图4中描绘了IF/THEN门控的非限制性示例，包括具有OR功能的示例。图4的第一(顶部)细胞中描绘的回路包括对抗原“A”应答的BTTS和结合抗原“C”的抗原特异性治疗剂。注意，尽管抗原特异性治疗剂被描绘为CAR，但是本公开不限于此，并且其他抗原特异性治疗剂可以容易地被取代。在第一(顶部)回路中，如果(IF)存在抗原A，则(THEN)基于抗原C的存在诱导细胞杀伤。

在各种实施方案中，可以采用OR功能，包括其中主题回路的一个或多个组分包括OR功能。如图4中所示的第二、第三和第四细胞中所示，OR功能可以由BTTS、抗原特异性治疗剂或两者提供，所述BTTS、抗原特异性治疗剂或两者对两种或更多种抗原具有特异性并且由两种或更多种抗原触发或激活。

例如，在图4所示的第二(从顶部)细胞中，使用包括响应抗原“A”的BTTS和与抗原“C”或抗原“D”结合并被其激活的抗原特异性治疗剂的回路。在这样的回路中，如果(IF)存在抗原A，则(THEN)基于抗原C或(OR)抗原D的存在而诱导细胞杀伤。注意，还可以诱导杀伤表达抗原C和抗原D的细胞，以及杀伤仅表达抗原C或仅表达抗原D的细胞。

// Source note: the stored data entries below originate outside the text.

(* ===== verification/DropClient.v ===== *)
(** * The Kubo adapter: internal/drop/client.go

    Streaming uploads and reads with byte limits, and the RPC calls around
    them.  Kubo itself is outside the program: [Do] answers an HTTP request,
    and [cid_Decode] is go-cid's [cid.Decode].  A body is the sequence of what
    its reads return; a JSON response body is given as the values it parses
    to. *)
From S2P Require Import Prelude GoStrings GoUrl GoDecode Sha256.

(** ** Readers *)

(** What successive reads of a body return: bytes, with an error or [EOF]
    alongside them.  A read into a short buffer leaves the rest of a chunk for
    the next one; past the end every read returns [EOF]. *)
Definition body : Type := list (list Z * option error).

Definition read_body (len : Z) (b : body) : (list Z * option error) * body :=
  match b with
  | [] => (([], Some (EVar EOF)), [])
  | (bs, e) :: b =>
      if Z.of_nat (length bs) <=? len then ((bs, e), b)
      else ((take (Z.to_nat len) bs, None), (drop (Z.to_nat len) bs, e) :: b)
  end.

Record boundedReader := mkBounded { br_r : body; br_max : Z; br_n : Z }.

Definition bounded_Read (len : Z) (r : boundedReader) : (list Z * option error) * boundedReader :=
  if br_n r =? br_max r then
    let '((bs, e), b) := read_body 1 (br_r r) in
    let r' := mkBounded b (br_max r) (br_n r) in
    if (0 <? length bs)%nat then (([], Some (EVar ErrByteLimit)), r') else (([], e), r')
  else
    let len := if br_max r - br_n r <? len then br_max r - br_n r else len in
    let '((bs, e), b) := read_body len (br_r r) in
    ((bs, e), mkBounded b (br_max r) (br_n r + Z.of_nat (length bs))).

Record limitReadCloser := mkLimit { lr_r : body; lr_remaining : Z }.

Definition limit_Read (len : Z) (r : limitReadCloser) : (list Z * option error) * limitReadCloser :=
  if lr_remaining r =? 0 then
    let '((bs, e), b) := read_body 1 (lr_r r) in
    let r' := mkLimit b (lr_remaining r) in
    if (0 <? length bs)%nat then (([], Some (EVar ErrByteLimit)), r') else (([], e), r')
  else
    let len := if lr_remaining r <? len then lr_remaining r else len in
    let '((bs, e), b) := read_body len (lr_r r) in
    ((bs, e), mkLimit b (lr_remaining r - Z.of_nat (length bs))).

在图4中所示的第三(从顶部)细胞中，采用包括响应抗原“A”或抗原“B”的BTTS和结合到抗原“C”并由抗原“C”激活的抗原特异性治疗剂的回路。在这样的回路中，如果(IF)存在抗原A或抗原B，则(THEN)基于抗原C的存在诱导细胞杀伤。注意，编码主题回路的免疫细胞可以被引发以杀伤仅表达抗原A、仅表达抗原B或表达抗原A和B两者的细胞。

在图4所示的第四(底部)细胞中，使用包括响应抗原“A”或抗原“B”的BTTS和与抗原“C”或抗原“D”结合并被其激活的抗原特异性治疗剂的回路。在这样的回路中，如果(IF)存在抗原A或(OR)抗原B，则(THEN)基于抗原C或抗原D的存在而诱导细胞杀伤。注意，编码主题回路的免疫细胞可以被引发以杀死仅表达抗原A、仅表达抗原B或表达抗原A和B两者的细胞。还应注意，还可以诱导杀伤表达抗原C和抗原D的细胞，以及杀伤仅表达抗原C或仅表达抗原D的细胞。

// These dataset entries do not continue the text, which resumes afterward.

(* ===== verification/Api.v ===== *)
(** * The HTTP API: internal/api/server.go, peers.go and drop.go

    The handlers behind the middleware of Auth.v.  They are written against
    the [Provisioner] interface, as in the code; [node_provisioner] shows that
    the node service of Node.v implements it.  Routing and JSON binding belong
    to gin: a request arrives with its route, its path parameter and its bound
    body. *)
From S2P Require Import Prelude GoStrings GoUrl StoreDB Store ConfigData Config Wg Stealth Node Bridge Wallet DropClient DropService Auth ServiceAgent Readiness.

(** ** The Provisioner interface *)

(** What the handlers call, and what they rely on: the reading operations
    leave the stored peers as they are. *)
Class Provisioner (P : Type) := {
  pv_UpsertPeer : string → PeerRequest → M P CredentialBundle;
  pv_DeletePeer : string → M P unit;
  pv_Credentials : string → M P CredentialBundle;
  pv_ListPeers : M P (list PeerInfo);
  pv_Stats : M P NodeStats;
  pv_peers : P → gmap string Peer;
  pv_Credentials_reads : ∀ i, keeps (λ s s', pv_peers s' = pv_peers s) (pv_Credentials i);
  pv_ListPeers_reads : keeps (λ s s', pv_peers s' = pv_peers s) pv_ListPeers;
  pv_Stats_reads : keeps (λ s s', pv_peers s' = pv_peers s) pv_Stats;
}.

(** ** types.go: the status report *)

Record WireGuardEndpointStatus := mkWGStatus { ws_Port : Z; ws_PublicKey : string; ws_Endpoint : string }.
Record EndpointsStatus := mkEndpoints { es_WireGuard : WireGuardEndpointStatus }.
Record IdentityStatus := mkIdStatus {
  is_Configured : bool; is_PeerID : string; is_DID : string;
  is_WalletChain : string; is_WalletLabel : string; is_WalletAddress : string }.
Record StatusResponse := mkStatusResponse {
  sr_Version : string; sr_NodeName : string; sr_Region : string; sr_Zone : string; sr_Status : string;
  sr_AccessMode : string; sr_PeerID : string; sr_DID : string; sr_Identity : IdentityStatus;
  sr_Endpoints : EndpointsStatus; sr_Capabilities : list (string * json); sr_Protocols : list string;
  sr_Readiness : Report }.

(** What the server was given for its status: the node's identifiers, the
    providers that are set with what they return now, and the wallet address
    of a mnemonic (AddressFromMnemonic of Wallet.v). *)
Record StatusEnv := mkStatusEnv {
  sx_PeerID : string; sx_DID : string; sx_readiness : option ReadinessInput;
  sx_wgPublicKey : option string; sx_services : option (gmap string string);
  sx_address : string → string → result string }.

(** ** Requests, responses and the server *)

Inductive Body :=
| BNone
| BOk
| BError (msg : string)
| BBundle (b : CredentialBundle)
| BPeers (l : list PeerInfo)
| BStats (s : NodeStats)
| BDropStatus (s : Snapshot)
| BUploaded (cid : string) (size : Z)
| BPin (cid : string) (pinned : bool)
| BStream (data : list Z) (err : option error)
| BProxied (path : string) (headers : gmap string string)
| BStatus (r : StatusResponse)
| BPage
| BMetrics.

Record HttpResponse := mkResponse { h_status : Z; h_body : Body }.

Inductive Route :=
| GetIndex
| GetMetrics
| GetStatus
| GetHealthz
| GetStats
| GetPeers
| PutPeer (id : string) (req : option PeerRequest)
| DeletePeerRoute (id : string)
| GetCredentials (id : string)
| GetDropStatus
| PutDropUpload (upload_id : string) (data : body)
| GetDropObject (cid : string)
| GetDropPin (cid : string)
| DeleteDropPin (cid : string)
| AnyDropWebUI (path : string).

(** The header and length fields of a request that the handlers read. *)
Record HttpRequest := mkRequest { h_headers : gmap string string; h_ContentLength : Z }.
Definition GetHeader (r : HttpRequest) (name : string) : string := default EmptyString (h_headers r !! name).

Record Server (P : Type) := mkServer { sv_prov : P; sv_status : string; sv_drop : option DropState }.
Arguments mkServer {P}. Arguments sv_prov {P}. Arguments sv_status {P}. Arguments sv_drop {P}.

Definition NewServer {P} (prov : P) : Server P := mkServer prov "online" None.
Definition SetDropService {P} (service : DropState) (s : Server P) : Server P :=
  mkServer (sv_prov s) (sv_status s) (Some service).

Section server.
Context {srt : Sorting} {P : Type} {PV : Provisioner P}.
Context (Verify : list Z → string → result Claims) (cfg : Config) (metrics : bool).
Context (StatusText : Z → string) (Do : Request → result Response) (cid_Decode : string → result unit)
  (boundary : string).

Definition set_sv_prov (p : P) (s : Server P) : Server P := mkServer p (sv_status s) (sv_drop s).
Definition on_prov {A} (m : M P A) : M (Server P) A := zoom sv_prov set_sv_prov m.

Definition reply (status : Z) (b : Body) : M (Server P) HttpResponse := mret (mkResponse status b).

Definition SetStatus (status : string) : M (Server P) unit := run (λ s,
  (Ok tt, mkServer (sv_prov s) (if String.eqb status EmptyString then "online" else status) (sv_drop s))).

(** ** server.go: the status report *)

Definition servicesSnapshot (services : option (gmap string string)) (drop : option DropState)
  : gmap string string :=
  let out := default ({[ "vpn" := "active" ]} : gmap string string) services in
  match drop with Some d => <["drop" := sn_State (d_snapshot d)]> out | None => out end.

Definition publicDropCapability (drop : option DropState) : json :=
  match drop with
  | None => JObj [("enabled", JBool false); ("accepts_public_uploads", JBool false);
                  ("webui_available", JBool false)]
  | Some d => JObj [("enabled", JBool (Enabled cfg)); ("accepts_public_uploads", JBool (AcceptsPublicUploads cfg));
                    ("webui_available", JBool (WebUIAvailable cfg d))]
  end.

(** The signals the report is computed from. *)
Definition status_input (env : StatusEnv) : ReadinessInput :=
  let here := negb (String.eqb (sx_PeerID env) EmptyString) in
  match sx_readiness env with
  | None => mkInput here false false false false false EmptyString EmptyString
  | Some i =>
      mkInput (in_IdentityConfigured i || here) (in_GatewayRegistered i) (in_GatewayConnected i)
        (in_WireGuardOK i) (in_StealthListening i) (in_FirewallOK i) (in_FirewallDetail i) (in_DropState i)
  end.

Definition status_identity (env : StatusEnv) : IdentityStatus :=
  let chain := CanonicalChain (c_WalletChain cfg) in
  let mnemonic := c_Mnemonic cfg in
  mkIdStatus (in_IdentityConfigured (status_input env) && nonempty mnemonic)
    (sx_PeerID env) (sx_DID env) chain (ChainLabel chain)
    (if nonempty mnemonic then match sx_address env mnemonic chain with Ok a => a | Err _ => EmptyString end
     else EmptyString).

Definition status_response (env : StatusEnv) (status : string) (drop : option DropState) : StatusResponse :=
  let protocols := "wireguard" :: (if c_EnableStealth cfg then ["vless-reality"; "hysteria2"] else []) in
  let wgPort := let p := Atoi_or_0 (c_WGEndpointPort cfg) in if p =? 0 then 51820 else p in
  let wgPub := default EmptyString (sx_wgPublicKey env) in
  let mode := m_RuntimeMode (c_Mode cfg) in
  mkStatusResponse (c_Version cfg) (c_NodeName cfg) (c_Region cfg) (c_Zone cfg) status mode
    (sx_PeerID env) (sx_DID env) (status_identity env)
    (mkEndpoints (mkWGStatus wgPort wgPub (c_WGEndpointHost cfg +:+ ":" +:+ Itoa wgPort)))
    [("access_mode", JStr mode); ("access_label", JStr (AccessModeLabel mode));
     ("access_hint", JStr (AccessModeHint mode)); ("region_label", JStr (RegionLabel (c_Region cfg)));
     ("zone_label", JStr (ZoneLabel (c_Zone cfg)));
     ("network_profile", JStr (m_NetworkProfile (c_Mode cfg)));
     ("deployment_profile", JStr (c_ErebrusProfile cfg));
     ("firewall_provider", JStr (c_FirewallProvider cfg)); ("stealth", JBool (c_EnableStealth cfg));
     ("public_api_url", JStr (PublicAPIURL (Some cfg)));
     ("services", JObj (prod_map id JStr <$> map_to_list (servicesSnapshot (sx_services env) drop)));
     ("drop", publicDropCapability drop)]
    protocols (Evaluate (Some cfg) (status_input env)).

Definition handleStatus (env : StatusEnv) : M (Server P) HttpResponse :=
  s ← get;
  reply 200 (BStatus (status_response env (sv_status s) (sv_drop s))).

(** ** peers.go *)

Definition handlePutPeer (id : string) (bound : option PeerRequest) : M (Server P) HttpResponse :=
  match bound with
  | None => reply 400 (BError "invalid JSON body")
  | Some req =>
      if String.eqb (rq_Name req) EmptyString || String.eqb (rq_WGPublicKey req) EmptyString
      then reply 400 (BError "name and wg_public_key are required")
      else
        s ← get;
        if String.eqb (sv_status s) "draining" then reply 409 (BError "node is draining")
        else
          r ← try (on_prov (pv_UpsertPeer id req));
          match r with
          | Err e =>
              if errors_Is e ErrSubnetExhausted then reply 409 (BError "address pool exhausted")
              else reply 400 (BError "could not provision peer")
          | Ok bundle => reply 200 (BBundle bundle)
          end
  end.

在一些情况下，OR功能的使用可以具有某些优点。例如，具有OR门控功能的上述回路(即，图4中的第二、第三和第四细胞)及其变体提供了对异质性癌症逃逸的抗性和改善的功效，因为在不受理论束缚的情况下，癌症(或肿瘤)逃逸将需要包含或进化/产生不表达两种引发性和/或杀伤性抗原中的任一种的细胞。

在一些情况下，存在于BTTS或抗原特异性治疗剂上的多个抗原结合结构域可以为本文所述的分子回路提供OR门控能力。例如，在一些情况下，具有两个不同抗原结合结构域的BTTS可响应于第一抗原(例如，第一引发性抗原)或(OR)第二抗原(例如，第二引发性抗原)。在一些情况下，具有两个不同的抗原结合结构域的抗原特异性治疗剂(例如，CAR、TCR等)可响应于第一抗原(例如，第一靶向性抗原)或(OR)第二抗原(例如，第二靶向性抗原)。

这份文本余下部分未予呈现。